Diana Weir, a board member, responded that a neighborhood business would be appropriate, but Ms. Golden said, “I don’t think HomeGoods fits into a neighborhood business,” referring to the large nearby retail store on the Montauk Highway, which had received board approval. “No, it’s not,” Ms. Weir said.

 “It was all before your time, I get it,” Ms. Golden retorted. “We live here, too.”

She went on, saying, “If you had this feeling from the beginning, you did us a great disservice by asking us to do all these studies, which cost us $75,000. You should have right from the start said, ‘No, we will never approve a car wash,’ because we would not have proceeded. That’s on you, and not on us. Secondly, this is supposed to be a working meeting, not a meeting where people can voice their opinions. That’s the format you set up. I think it is unfair that the room is filled, stacked with people who oppose it.”

 The car wash proposal had been in the news previously and drawn the attention of the Wainscott Citizens Advisory Committee. Ms. Weir asked those in the audience if the planning board had invited them. They responded with a loud, “No!”

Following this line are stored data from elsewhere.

(* ===== verification/Mint.v ===== *)
(** * Drawing randomness, reading the clock

    The entropy source and the clock of a process are sequences, read one
    element at a time; a [mint] computation is what a Go function that uses them
    does, and its error ends the caller.  The lemmas run such a computation a
    step at a time. *)

From S2P Require Import Prelude GoStrings Unicode X509.

Open Scope Z_scope.

Record world := World { draws : nat; ticks : nat }.

(** The world after [n] more draws and [k] more clock readings. *)
Definition later (n k : nat) (w : world) : world := World (n + draws w) (k + ticks w).

Definition mint (A : Type) : Type := world → outcome (A * world).
#[export] Instance mint_ret : MRet mint := λ A a w, Ok (a, w).
#[export] Instance mint_bind : MBind mint := λ A B f m w,
  match m w with
  | Ok (a, w) => f a w
  | Err e => Err e
  | Panic => Panic
  end.
Definition lift {A} (o : outcome A) : mint A := λ w, a ← o; Ok (a, w).

Lemma run_mint {A B} (m : mint A) (f : A → mint B) w a w' :
  m w = Ok (a, w') → (m ≫= f) w = f a w'.
Proof. intros E. unfold mbind, mint_bind. by rewrite E. Qed.

Lemma run_lift {A B} (o : outcome A) (f : A → mint B) w a :
  o = Ok a → (lift o ≫= f) w = f a w.
Proof. by intros ->. Qed.

Section Sources.
Context `{UnicodeTables} `{X509Codec}.
(** The error of each draw, if it fails; the clock at each reading. *)
Context (entropy : nat → option string) (clock : nat → Z).

Definition now : mint Z := λ w, Ok (clock (ticks w), World (draws w) (S (ticks w))).

Definition draw : mint nat := λ w,
  match entropy (draws w) with
  | Some e => Err e
  | None => Ok (draws w, World (S (draws w)) (ticks w))
  end.

(** [ecdsa.GenerateKey]: the key is the draw. *)
Definition GenerateKey : mint key := draw.

(** [x509.CreateCertificate]: the signature draws too. *)
Definition createCertificate (template parent : Certificate) (pub priv : key) : mint (list byte) :=
  draw ;; c ← lift (CreateCertificate template parent pub priv); mret (cert_der c).

Hypothesis entropy_ok : ∀ n, entropy n = None.

Lemma run_draw {B} (f : nat → mint B) w :
  (draw ≫= f) w = f (draws w) (World (S (draws w)) (ticks w)).
Proof using entropy_ok. apply run_mint. unfold draw. by rewrite entropy_ok. Qed.

Lemma run_now {B} (f : Z → mint B) w :
  (now ≫= f) w = f (clock (ticks w)) (World (draws w) (S (ticks w))).
Proof using Type. by apply run_mint. Qed.

Lemma run_create {B} (f : list byte → mint B) template parent pub priv w :
  CreateCertificate template parent pub priv = Ok (signed template parent pub priv) →
  (createCertificate template parent pub priv ≫= f) w
  = f (cert_der (signed template parent pub priv)) (World (S (draws w)) (ticks w)).
Proof using entropy_ok.
  intros Hc. apply run_mint. unfold createCertificate. rewrite run_draw.
  by rewrite (run_lift _ _ _ _ Hc).
Qed.

Lemma run_create_err {B} (f : list byte → mint B) template parent pub priv w e :
  CreateCertificate template parent pub priv = Err e →
  (createCertificate template parent pub priv ≫= f) w = Err e.
Proof using entropy_ok.
  intros Hc. unfold mbind, mint_bind, createCertificate, mbind, mint_bind, draw, lift.
  by rewrite entropy_ok, Hc.
Qed.
End Sources.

Ms. Weir, who has been on the planning board since 2012, pointed out that this was only the second time the proposal had come before the planning board. She added, however, that if the applicant was unhappy with whatever the final decision turned out to be, he could sue the board.

Kathleen Cunningham, a board member who called herself “agnostic” with regard to the proposal, said that given the site’s zoning, “We are going to have to approve some kind of business.” Nancy Keeshan, another member, said, “We haven’t made a decision.”

When the Wainscott residents were given an opportunity to make brief statements, over a dozen made it clear that they thought the proposal was unacceptable. Several mentioned the HomeGoods store.

“A few years ago, another planning board gave an approval,” Frank Dalene said,  referring to HomeGoods, and calling it “an approval for the biggest boondoggle in East Hampton history. . . . We can’t afford another screw-up,” he said.